My youngest, on the other hand, is Nathan, and everyone calls him Nate or Natey, and it doesn't bother me, or him. I think eventually he'll just go by Nate.

I didn't think it was possible to shorten Ryan's name, but it is. For the last few years, his friends have called him Ry. His girlfriend even calls him Ry-Guy.
 

fallon

Super Moderator
Jul 19, 2007
10,868
1
0
42
Michigan
I'm still undecided on shortening the new babies name. I like Madeline but already everyone is calling her Maddie. Debra Lyn goes by her first and middle name, but we call Logan "Bub" most of the time. Funny how things work out
 

guardianof3

Junior Member
May 23, 2010
2
0
0
36
Yakima, WA
I have yet to have any children of my own, but I would only tell my family and my husbands.

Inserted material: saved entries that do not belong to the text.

(* ===== verification/RelaySyncV1.v ===== *)
(** * Relay: sync protocol v1 ([handlers/sync.rs])

    Last-writer-wins push and cursor pull over one row per entry.  The
    handlers run on the bare connection: every statement is durable as soon
    as it has run, so a request that fails half-way keeps its first half. *)

From S2P Require Import Prelude ThirdParty RelayStorage.
From Stdlib Require Import ZArith Lia.
From stdpp Require Import base list option strings numbers gmap sorting.
Open Scope Z_scope.

Record SyncEntryBlob := {
  sb_sync_id : Uuid;
  sb_entry_type : string;
  sb_sync_version : Z;        (* u64 *)
  sb_modified_at : Z;         (* i64 *)
  sb_encrypted_payload : string;
  sb_is_tombstone : bool;
  sb_origin_device_id : Uuid;
}.

Record PushRequest := { pr_device_sequence : Z; pr_entries : list SyncEntryBlob }.
Record PushResponse := { ps_accepted : Z; ps_rejected : Z; ps_server_sequence : Z }.
Record PullRequest := { pl_since_sequence : Z; pl_limit : option Z }.

Record PullEntry := {
  pe_sync_id : string;
  pe_entry_type : string;
  pe_sync_version : Z;
  pe_modified_at : Z;
  pe_encrypted_payload : string;
  pe_is_tombstone : bool;
  pe_origin_device_id : string;
}.

Record PullResponse := {
  pp_entries : list PullEntry;
  pp_server_sequence : Z;
  pp_has_more : bool;
}.

Record StatusResponse := { st_vault_id : string; st_entry_count : Z; st_server_sequence : Z }.

Definition MAX_ENTRY_PAYLOAD_SIZE : Z := 1048576.

Section SyncV1.
Context `{UuidText, Base64}.

(** Whether the stored row keeps an entry out: a lower version, or the same
    version not modified later. *)
Definition v1_rejects (entry : SyncEntryBlob) (existing : option SyncEntryRow) : bool :=
  match existing with
  | None => false
  | Some row =>
    let version := u64_as_i64 (sb_sync_version entry) in
    if version <=? se_sync_version row then
      ((version =? se_sync_version row) && (sb_modified_at entry <=? se_modified_at row))
      || (version <? se_sync_version row)
    else false
  end.

(** One iteration of the push loop over [(accepted, rejected)]. *)
Definition v1_push_one (device_id : Uuid) (vault : string) (now : Z) (entry : SyncEntryBlob)
    (counts : Z * Z) : Tx (Z * Z) :=
  let (accepted, rejected) := counts in
  _ ← throw_if (negb (bool_decide (sb_origin_device_id entry = device_id)))
        (BadRequest "origin_device_id must match authenticated device");
  _ ← throw_if (negb (String.eqb (sb_entry_type entry) "credential" || String.eqb (sb_entry_type entry) "ssh_key"
                      || String.eqb (sb_entry_type entry) "totp_secret"))
        (BadRequest "Unknown entry_type");
  payload ← lift (ok_or (b64_decode (sb_encrypted_payload entry)) (BadRequest "Invalid payload"));
  _ ← throw_if (MAX_ENTRY_PAYLOAD_SIZE <? Z.of_nat (length payload))
        (BadRequest "Entry payload exceeds maximum size");
  let key := (uuid_to_string (sb_sync_id entry), vault) in
  existing ← query (fun db => sync_entries db !! key);
  if v1_rejects entry existing then mret (accepted, rejected + 1)
  else
    _ ← execute (fun db => {| db with sequence_counters := alter (fun s => s + 1) vault (sequence_counters db) |});
    server_seq ← query_row (fun db => sequence_counters db !! vault) (Database "no sequence counter");
    _ ← execute (fun db => {| db with sync_entries := <[key := {|
          se_entry_type := sb_entry_type entry; se_sync_version := u64_as_i64 (sb_sync_version entry);
          se_modified_at := sb_modified_at entry; se_encrypted_payload := payload;
          se_is_tombstone := sb_is_tombstone entry;
          se_origin_device_id := uuid_to_string (sb_origin_device_id entry);
          se_server_sequence := server_seq; se_received_at := now |}]> (sync_entries db) |});
    mret (accepted + 1, rejected).

Fixpoint v1_push_loop (device_id : Uuid) (vault : string) (now : Z) (es : list SyncEntryBlob)
    (counts : Z * Z) : Tx (Z * Z) :=
  match es with
  | [] => mret counts
  | e :: es => counts ← v1_push_one device_id vault now e counts; v1_push_loop device_id vault now es counts
  end.

(** [push]. *)
Definition push (device_id : option Uuid) (now : Z) (req : PushRequest) (db : DB)
    : result RelayError PushResponse * DB :=
  run_auto (
    device_id ← lift (ok_or device_id (Auth "No device ID"));
    let device := uuid_to_string device_id in
    vault ← query_row (device_vault device) (NotFound "Device not found");
    last_seq ← query (fun db => default 0 (device_sequences db !! device));
    _ ← throw_if (u64_as_i64 (pr_device_sequence req) <=? last_seq) (Conflict "Device sequence not increasing");
    _ ← throw_if (1000 <? Z.of_nat (length (pr_entries req))) (BadRequest "Too many entries per push (max 1000)");
    '(accepted, rejected) ← v1_push_loop device_id vault now (pr_entries req) (0, 0);
    _ ← execute (fun db => {| db with device_sequences :=
          alter (fun _ => u64_as_i64 (pr_device_sequence req)) device (device_sequences db) |});
    server_seq ← query_row (fun db => sequence_counters db !! vault) (Database "no sequence counter");
    mret {| ps_accepted := accepted; ps_rejected := rejected; ps_server_sequence := i64_as_u64 server_seq |}) db.

(** [full_push]: a push with sequence 1. *)
Definition full_push (device_id : option Uuid) (now : Z) (es : list SyncEntryBlob) (db : DB)
    : result RelayError PushResponse * DB :=
  push device_id now {| pr_device_sequence := 1; pr_entries := es |} db.

(** ** Pull *)

Definition v1_seq_le (a b : string * SyncEntryRow) : Prop := se_server_sequence a.2 <= se_server_sequence b.2.
#[global] Instance v1_seq_le_dec : RelDecision v1_seq_le.
Proof. intros a b. unfold v1_seq_le. apply _. Defined.

(** The rows of a vault, by [sync_id]. *)
Definition v1_rows (vault : string) (db : DB) : list (string * SyncEntryRow) :=
  omap (fun kr => if String.eqb kr.1.2 vault then Some (kr.1.1, kr.2) else None)
    (map_to_list (sync_entries db)).

(** The [SELECT ... ORDER BY server_sequence ASC LIMIT ?3]. *)
Definition v1_select (vault : string) (since lim : Z) (db : DB) : list (string * SyncEntryRow) :=
  take (Z.to_nat lim) (merge_sort v1_seq_le
    (filter (fun r => since < se_server_sequence r.2) (v1_rows vault db))).

Definition pull_entry (r : string * SyncEntryRow) : PullEntry := {|
  pe_sync_id := r.1; pe_entry_type := se_entry_type r.2;
  pe_sync_version := i64_as_u64 (se_sync_version r.2); pe_modified_at := se_modified_at r.2;
  pe_encrypted_payload := b64_encode (se_encrypted_payload r.2);
  pe_is_tombstone := se_is_tombstone r.2; pe_origin_device_id := se_origin_device_id r.2 |}.

Definition v1_limit (req : PullRequest) : Z := Z.min (default 1000 (pl_limit req)) 10000.

(** [pull]: it only reads. *)
Definition pull (device_id : option Uuid) (req : PullRequest) (db : DB) : result RelayError PullResponse :=
  device_id ← ok_or device_id (Auth "No device ID");
  vault ← ok_or (device_vault (uuid_to_string device_id) db) (NotFound "Device not found");
  let lim := v1_limit req in
  let rows := v1_select vault (u64_as_i64 (pl_since_sequence req)) (lim + 1) db in
  let has_more := lim <? Z.of_nat (length rows) in
  let rows := take (Z.to_nat lim) rows in
  Ok {| pp_entries := pull_entry <$> rows;
        pp_server_sequence := default (pl_since_sequence req)
          ((fun r => i64_as_u64 (se_server_sequence r.2)) <$> last rows);
        pp_has_more := has_more |}.

(** [full_pull]. *)
Definition full_pull (device_id : option Uuid) (db : DB) : result RelayError (list PullEntry) :=
  response ← pull device_id {| pl_since_sequence := 0; pl_limit := Some 100000 |} db;
  Ok (pp_entries response).

(** [status]. *)
Definition status (device_id : option Uuid) (db : DB) : result RelayError StatusResponse :=
  device_id ← ok_or device_id (Auth "No device ID");
  vault ← ok_or (device_vault (uuid_to_string device_id) db) (NotFound "Device not found");
  Ok {| st_vault_id := vault;
        st_entry_count := Z.of_nat (length (List.filter (fun r => negb (se_is_tombstone r.2)) (v1_rows vault db)));
        st_server_sequence := default 0 (sequence_counters db !! vault) |}.

End SyncV1.
(* ===== verification/RelayRate.v ===== *)
(** * Relay: the rate limiter ([rate_limit.rs])

    A token bucket per minute and fixed hourly and daily windows per key.  An
    [Instant] is a number of nanoseconds; the token bucket computes in IEEE
    binary64, as [f64] does, through the Standard Library's [SpecFloat]. *)

From S2P Require Import Prelude.
From Stdlib Require Import ZArith Lia Floats.SpecFloat.
From stdpp Require Import base list option strings numbers gmap.
Open Scope Z_scope.

(** ** [f64] *)

Definition f64 : Type := spec_float.
Definition f64_add : f64 -> f64 -> f64 := SFadd 53 1024.
Definition f64_sub : f64 -> f64 -> f64 := SFsub 53 1024.
Definition f64_mul : f64 -> f64 -> f64 := SFmul 53 1024.
Definition f64_div : f64 -> f64 -> f64 := SFdiv 53 1024.
(** [as f64] of an unsigned integer. *)
Definition f64_of (z : Z) : f64 := binary_normalize 53 1024 z 0 false.
(** [f64::min]: the other operand when one is NaN. *)
Definition f64_min (x y : f64) : f64 :=
  match x, y with
  | S754_nan, _ => y
  | _, S754_nan => x
  | _, _ => if SFltb y x then y else x
  end.
(** [>=]. *)
Definition f64_ge (x y : f64) : bool := SFleb y x.

(** [Instant::duration_since] (saturating) and [Duration::as_secs_f64]. *)
Definition duration_since (now earlier : Z) : Z := Z.max 0 (now - earlier).
Definition as_secs_f64 (nanos : Z) : f64 :=
  f64_add (f64_of (nanos / 1000000000)) (f64_div (f64_of (nanos mod 1000000000)) (f64_of 1000000000)).
Definition from_secs (s : Z) : Z := s * 1000000000.

(** ** State *)

Record TokenBucket := { tokens : f64; last_refill : Z }.
Record HourlyBucket := { h_count : Z; h_window_start : Z }.
Record DailyBucket := { dl_count : Z; dl_window_start : Z }.

Record RateLimiter := {
  buckets : gmap string TokenBucket;
  max_tokens : Z;
  refill_rate : f64;
  hourly_buckets : gmap string HourlyBucket;
  hourly_limit : Z;
  daily_buckets : gmap string DailyBucket;
  daily_limit : Z;
}.

(** [RateLimiter::new]. *)
Definition new_limiter (requests_per_minute : Z) : RateLimiter := {|
  buckets := ∅;
  max_tokens := requests_per_minute;
  refill_rate := f64_div (f64_of requests_per_minute) (f64_of 60);
  hourly_buckets := ∅;
  hourly_limit := u32_saturating_mul requests_per_minute 10;
  daily_buckets := ∅;
  daily_limit := u32_saturating_mul requests_per_minute 100;
|}.

(** ** Operations: the verdict and the new state *)

Definition check_minute_limit (key : string) (now : Z) (l : RateLimiter) : bool * RateLimiter :=
  let b := default {| tokens := f64_of (max_tokens l); last_refill := now |} (buckets l !! key) in
  let elapsed := as_secs_f64 (duration_since now (last_refill b)) in
  let refilled := f64_min (f64_add (tokens b) (f64_mul elapsed (refill_rate l))) (f64_of (max_tokens l)) in
  let ok := f64_ge refilled (f64_of 1) in
  let tokens' := if ok then f64_sub refilled (f64_of 1) else refilled in
  (ok, {| l with buckets := <[key := {| tokens := tokens'; last_refill := now |}]> (buckets l) |}).

(** One fixed window of length [window] over [(count, window_start)]. *)
Definition window_take (window lim now : Z) (b : option (Z * Z)) : bool * (Z * Z) :=
  let '(count, start) := default (0, now) b in
  let '(count, start) := if from_secs window <=? duration_since now start then (0, now) else (count, start) in
  if count <? lim then (true, (count + 1, start)) else (false, (count, start)).

Definition check_hourly_limit (key : string) (now : Z) (l : RateLimiter) : bool * RateLimiter :=
  let '(ok, (c, s)) := window_take 3600 (hourly_limit l) now
    ((fun b => (h_count b, h_window_start b)) <$> hourly_buckets l !! key) in
  (ok, {| l with hourly_buckets := <[key := {| h_count := c; h_window_start := s |}]> (hourly_buckets l) |}).

Definition check_daily_limit (key : string) (now : Z) (l : RateLimiter) : bool * RateLimiter :=
  let '(ok, (c, s)) := window_take 86400 (daily_limit l) now
    ((fun b => (dl_count b, dl_window_start b)) <$> daily_buckets l !! key) in
  (ok, {| l with daily_buckets := <[key := {| dl_count := c; dl_window_start := s |}]> (daily_buckets l) |}).

(** [RateLimiter::check]. *)
Definition check (key : string) (now : Z) (l : RateLimiter) : bool * RateLimiter :=
  let (ok, l) := check_minute_limit key now l in
  if negb ok then (false, l)
  else
    let (ok, l) := check_hourly_limit key now l in
    if negb ok then (false, l)
    else check_daily_limit key now l.

(** A sequence of checks of arbitrary keys; the verdicts in order. *)
Fixpoint run_checks (calls : list (string * Z)) (l : RateLimiter) : list bool * RateLimiter :=
  match calls with
  | [] => ([], l)
  | (k, t) :: calls =>
    let (ok, l) := check k t l in
    let (oks, l) := run_checks calls l in
    (ok :: oks, l)
  end.

(** The calls for [key] that were granted. *)
Definition granted (key : string) (calls : list (string * Z)) (l : RateLimiter) : Z :=
  Z.of_nat (length (filter (fun co => co.1.1 = key /\ co.2 = true) (zip calls (run_checks calls l).1))).

(** ** Windows *)

Section Window.
Variables (window lim t0 : Z).
Hypothesis (Hlim : 0 <= lim).

(** What a bucket can still grant to calls in [[t0, t0 + window)]: a window
    that started before [t0] may end inside the interval once. *)
Definition room (b : option (Z * Z)) : Z :=
  match b with
  | None => lim
  | Some (c, s) => if t0 <=? s then lim - c else 2 * lim - c
  end.

Definition bucket_ok (b : option (Z * Z)) : Prop :=
  match b with None => True | Some (c, _) => 0 <= c <= lim end.

Lemma window_take_ok now b :
  bucket_ok b -> bucket_ok (Some (window_take window lim now b).2).
Proof.
  intros Hb. unfold window_take.
  destruct b as [[c s]|]; simpl in *; repeat case_goal; simplify_eq/=; propify; lia.
Qed.

Lemma room_range b : bucket_ok b -> 0 <= room b <= 2 * lim.
Proof. destruct b as [[c s]|]; simpl; [case_goal|]; lia. Qed.

(** A granted call uses room and a refused one gives none back. *)
Lemma window_take_room now b :
  bucket_ok b -> t0 <= now < t0 + from_secs window ->
  room (Some (window_take window lim now b).2) + (if (window_take window lim now b).1 then 1 else 0) <= room b.
Proof.
  intros Hb Hnow. unfold window_take, duration_since.
  destruct b as [[c s]|]; simpl in *; repeat case_goal; simplify_eq/=; propify; lia.
Qed.
End Window.

(** ** The limiter *)

#[local] Opaque window_take.

Definition hourly_of (k : string) (l : RateLimiter) : option (Z * Z) :=
  (fun b => (h_count b, h_window_start b)) <$> hourly_buckets l !! k.
Definition daily_of (k : string) (l : RateLimiter) : option (Z * Z) :=
  (fun b => (dl_count b, dl_window_start b)) <$> daily_buckets l !! k.

(** How one check moves the windows of every key: not at all for another key
    or after a refusal upstream, else by one [window_take]. *)
Lemma check_windows k0 now l k :
  let (ok, l') := check k0 now l in
  hourly_limit l' = hourly_limit l /\ daily_limit l' = daily_limit l /\
  (hourly_of k l' = hourly_of k l /\ (k = k0 -> ok = false) \/
   k = k0 /\ exists b, window_take 3600 (hourly_limit l) now (hourly_of k l) = (b, default (0, 0) (hourly_of k l'))
     /\ is_Some (hourly_of k l') /\ (ok = true -> b = true)) /\
  (daily_of k l' = daily_of k l /\ (k = k0 -> ok = false) \/
   k = k0 /\ window_take 86400 (daily_limit l) now (daily_of k l) = (ok, default (0, 0) (daily_of k l'))
     /\ is_Some (daily_of k l')).
Proof.
  unfold check, check_minute_limit. cbv zeta.
  match goal with |- context [f64_ge ?a ?b] => generalize (f64_ge a b) end.
  match goal with |- context [if _ then f64_sub ?a ?b else ?a] => generalize (f64_sub a b), a end.
  intros x y [|]; cbv beta iota delta [negb]; [|split_and!; [done..|by left|by left]].
  unfold check_hourly_limit, check_daily_limit, hourly_of, daily_of. cbn -[window_take].
  destruct (window_take 3600 (hourly_limit l) now _) as [okh [c s]] eqn:Eh.
  destruct okh; cbn -[window_take].
  - destruct (window_take 86400 (daily_limit l) now _) as [okd [c' s']] eqn:Ed; cbn -[window_take].
    destruct (decide (k = k0)) as [->|Hk].
    + rewrite !lookup_insert_eq. cbn -[window_take].
      split_and!; [done..| |]; right; (split; [done|]); [exists true|]; split_and!; eauto.
    + rewrite !lookup_insert_ne by done. split_and!; [done..| |]; left; done.
  - destruct (decide (k = k0)) as [->|Hk].
    + rewrite !lookup_insert_eq. cbn -[window_take].
      split_and!; [done..| |left; done]; right; (split; [done|]); exists false; split_and!; eauto.
    + rewrite !lookup_insert_ne by done. split_and!; [done..| |]; left; done.
Qed.

Definition limiter_ok (l : RateLimiter) : Prop :=
  0 <= hourly_limit l /\ 0 <= daily_limit l /\
  forall k, bucket_ok (hourly_limit l) (hourly_of k l) /\ bucket_ok (daily_limit l) (daily_of k l).

Lemma check_ok k t l : limiter_ok l -> limiter_ok (check k t l).2.
Proof.
  intros (Hh & Hd & Hb). unfold limiter_ok.
  pose proof (check_windows k t l) as Hw. destruct (check k t l) as [ok l'] eqn:E. simpl.
  destruct (Hw k) as (Eh & Ed & _). rewrite Eh, Ed. split_and!; try done.
  intros k'. destruct (Hb k') as [Hb1 Hb2]. destruct (Hw k') as (_ & _ & Hhk & Hdk). split.
  - destruct Hhk as [[-> _]|(-> & b & Hb' & [x Hx] & _)]; [done|].
    pose proof (window_take_ok 3600 _ Hh t _ Hb1) as Hok. rewrite Hb', Hx in Hok. by rewrite Hx.
  - destruct Hdk as [[-> _]|(-> & Hb' & [x Hx])]; [done|].
    pose proof (window_take_ok 86400 _ Hd t _ Hb2) as Hok. rewrite Hb', Hx in Hok. by rewrite Hx.
Qed.

Lemma run_checks_ok calls l : limiter_ok l -> limiter_ok (run_checks calls l).2 /\
  hourly_limit (run_checks calls l).2 = hourly_limit l /\ daily_limit (run_checks calls l).2 = daily_limit l.
Proof.
  revert l. induction calls as [|[k t] calls IH]; intros l Hl; simpl; [done|].
  pose proof (check_ok k t l Hl) as Hl'. pose proof (check_windows k t l k) as Hw.
  destruct (check k t l) as [ok l']. simpl in Hl'. destruct (IH l' Hl') as (H1 & H2 & H3).
  destruct Hw as (Eh & Ed & _). destruct (run_checks calls l') as [oks l'']. simpl in *.
  split_and!; [done|congruence|congruence].
Qed.

Lemma new_limiter_ok rpm : 0 <= rpm -> limiter_ok (new_limiter rpm).
Proof.
  intros. unfold limiter_ok, hourly_of, daily_of, u32_saturating_mul. simpl.
  unfold u32_saturating_mul. split_and!; [lia..|]. intros. rewrite !lookup_empty. done.
Qed.

Definition calls_within (key : string) (t0 secs : Z) (calls : list (string * Z)) : Prop :=
  Forall (fun c => c.1 = key -> t0 <= c.2 < t0 + from_secs secs) calls.

Lemma granted_cons key k t calls l :
  granted key ((k, t) :: calls) l =
  (if decide (k = key /\ (check k t l).1 = true) then 1 else 0) + granted key calls (check k t l).2.
Proof.
  unfold granted. cbn [run_checks]. destruct (check k t l) as [ok l'].
  destruct (run_checks calls l') as [oks l''] eqn:E. simpl. rewrite filter_cons, ?E. simpl.
  repeat case_decide; try naive_solver; simpl; lia.
Qed.

(** The grants of a key fit the room of its hourly window. *)
Lemma hourly_room key t0 calls l :
  limiter_ok l -> calls_within key t0 3600 calls ->
  granted key calls l <= room (hourly_limit l) t0 (hourly_of key l).
Proof.
  intros Hl Hc. revert l Hl. induction Hc as [|[k t] calls Ht Hc IH]; intros l Hl.
  { destruct Hl as (Hh & _ & Hb). pose proof (room_range _ t0 Hh _ (proj1 (Hb key))). unfold granted. simpl. lia. }
  rewrite granted_cons. pose proof (check_ok k t l Hl) as Hl'.
  pose proof (check_windows k t l key) as Hw. specialize (IH _ Hl').
  destruct Hl as (Hh & _ & Hb). destruct (Hb key) as [Hb1 _].
  destruct (check k t l) as [ok l']. simpl in *. destruct Hw as (Eh & _ & Hhk & _). rewrite Eh in IH.
  destruct Hhk as [[Eq Hno]|(-> & b & Hb' & [x Hx] & Hok)]; [rewrite Eq in IH|].
  - case_decide as Hd; [|lia]. destruct Hd as [-> ->]. by specialize (Hno eq_refl).
  - pose proof (window_take_room 3600 _ t0 Hh t _ Hb1 (Ht eq_refl)) as Hr.
    rewrite Hb', Hx in Hr. rewrite Hx in IH. simpl in *. case_decide as Hd.
    + destruct Hd as [_ Hd]. rewrite (Hok Hd) in Hr. lia.
    + destruct b; lia.
Qed.

Lemma daily_room key t0 calls l :
  limiter_ok l -> calls_within key t0 86400 calls ->
  granted key calls l <= room (daily_limit l) t0 (daily_of key l).
Proof.
  intros Hl Hc. revert l Hl. induction Hc as [|[k t] calls Ht Hc IH]; intros l Hl.
  { destruct Hl as (_ & Hh & Hb). pose proof (room_range _ t0 Hh _ (proj2 (Hb key))). unfold granted. simpl. lia. }
  rewrite granted_cons. pose proof (check_ok k t l Hl) as Hl'.
  pose proof (check_windows k t l key) as Hw. specialize (IH _ Hl').
  destruct Hl as (_ & Hh & Hb). destruct (Hb key) as [_ Hb1].
  destruct (check k t l) as [ok l']. simpl in *. destruct Hw as (_ & Eh & _ & Hhk). rewrite Eh in IH.
  destruct Hhk as [[Eq Hno]|(-> & Hb' & [x Hx])]; [rewrite Eq in IH|].
  - case_decide as Hd; [|lia]. destruct Hd as [-> ->]. by specialize (Hno eq_refl).
  - pose proof (window_take_room 86400 _ t0 Hh t _ Hb1 (Ht eq_refl)) as Hr.
    rewrite Hb', Hx in Hr. rewrite Hx in IH. simpl in *. case_decide as Hd.
    + destruct Hd as [_ Hd]. rewrite Hd in Hr. lia.
    + destruct ok; lia.
Qed.

(** Whatever was asked before and however the calls of other keys are
    interleaved, the limiter grants a key at most twice its hourly limit over
    any span of an hour, and at most twice its daily limit over any span of a
    day. *)
Theorem check_windows_bounded rpm prior calls key t0 :
  0 <= rpm ->
  let l := (run_checks prior (new_limiter rpm)).2 in
  (calls_within key t0 3600 calls -> granted key calls l <= 2 * u32_saturating_mul rpm 10) /\
  (calls_within key t0 86400 calls -> granted key calls l <= 2 * u32_saturating_mul rpm 100).
Proof.
  intros Hrpm l.
  destruct (run_checks_ok prior (new_limiter rpm) (new_limiter_ok rpm Hrpm)) as (Hl & Eh & Ed). fold l in Hl, Eh, Ed.
  destruct Hl as (Hh & Hd & Hb). split; intros Hc.
  - etrans; [apply (hourly_room key t0); [done|exact Hc]|]. rewrite Eh.
    etrans; [apply room_range; [by rewrite Eh in Hh|rewrite <- Eh; apply Hb]|]. done.
  - etrans; [apply (daily_room key t0); [done|exact Hc]|]. rewrite Ed.
    etrans; [apply room_range; [by rewrite Ed in Hd|rewrite <- Ed; apply Hb]|]. done.
Qed.

(** Calls of one key a minute apart. *)
Definition every_minute (n : nat) (from : Z) : list (string * Z) :=
  (fun i => ("k", from_secs (from + 60 * Z.of_nat i))) <$> seq 0 n.

Lemma every_minute_within n from :
  (n <= 60)%nat -> calls_within "k" (from_secs from) 3600 (every_minute n from).
Proof.
  intros Hn. apply Forall_fmap, Forall_forall. intros i Hi%elem_of_seq _. simpl. unfold from_secs. lia.
Qed.

Lemma check_windows_bounded_witness :
  granted "k" (every_minute 20 3000) (run_checks [("k", 0)] (new_limiter 1)).2 <= 20.
Proof.
  refine (proj1 (check_windows_bounded 1 [("k", 0)] (every_minute 20 3000) "k" (from_secs 3000) _) _).
  - lia.
  - apply every_minute_within. lia.
Defined.

(** The hourly window is fixed, not sliding: with a limit of 10 an hour a
    key is granted 19 requests within one hour. *)
Theorem hourly_window_is_not_sliding :
  hourly_limit (new_limiter 1) = 10 /\
  calls_within "k" (from_secs 3000) 3600 (every_minute 20 3000) /\
  granted "k" (every_minute 20 3000) (run_checks [("k", 0)] (new_limiter 1)).2 = 19.
Proof.
  split; [reflexivity|]. split; [|vm_compute; reflexivity].
  apply every_minute_within. lia.
Qed.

The children I already have with us: their mother told everyone the day they were born. She kept everything to herself.
 

Xero

PF Deity
Mar 20, 2008
15,219
1
0
36
PA
guardianof3 - We appreciate you posting! Just try to make sure that the last post in a thread isn't any older than 30 days before posting in it. This one is from last year. :p Don't worry, we have all done it. Thanks!
 

jessicaadison010

New member
Feb 20, 2022
2
0
1
Pakistan
lookafterbabies.com
A lot of parents have shared with me in whispered tones about their regret over the name of their baby and the guilt it creates for them. Some parents fall for popular names only to realize after putting it on the birth certificate of their child that they've made mistake. Others are pressured to stick to the family tradition of naming their child and come up with a name that they dislike. Then there are the parents who aren't able to agree with one another, and the other parent ends with a grudging acceptance of the other. here is a complete guide how to choose middle names for Ella that suits with other siblings.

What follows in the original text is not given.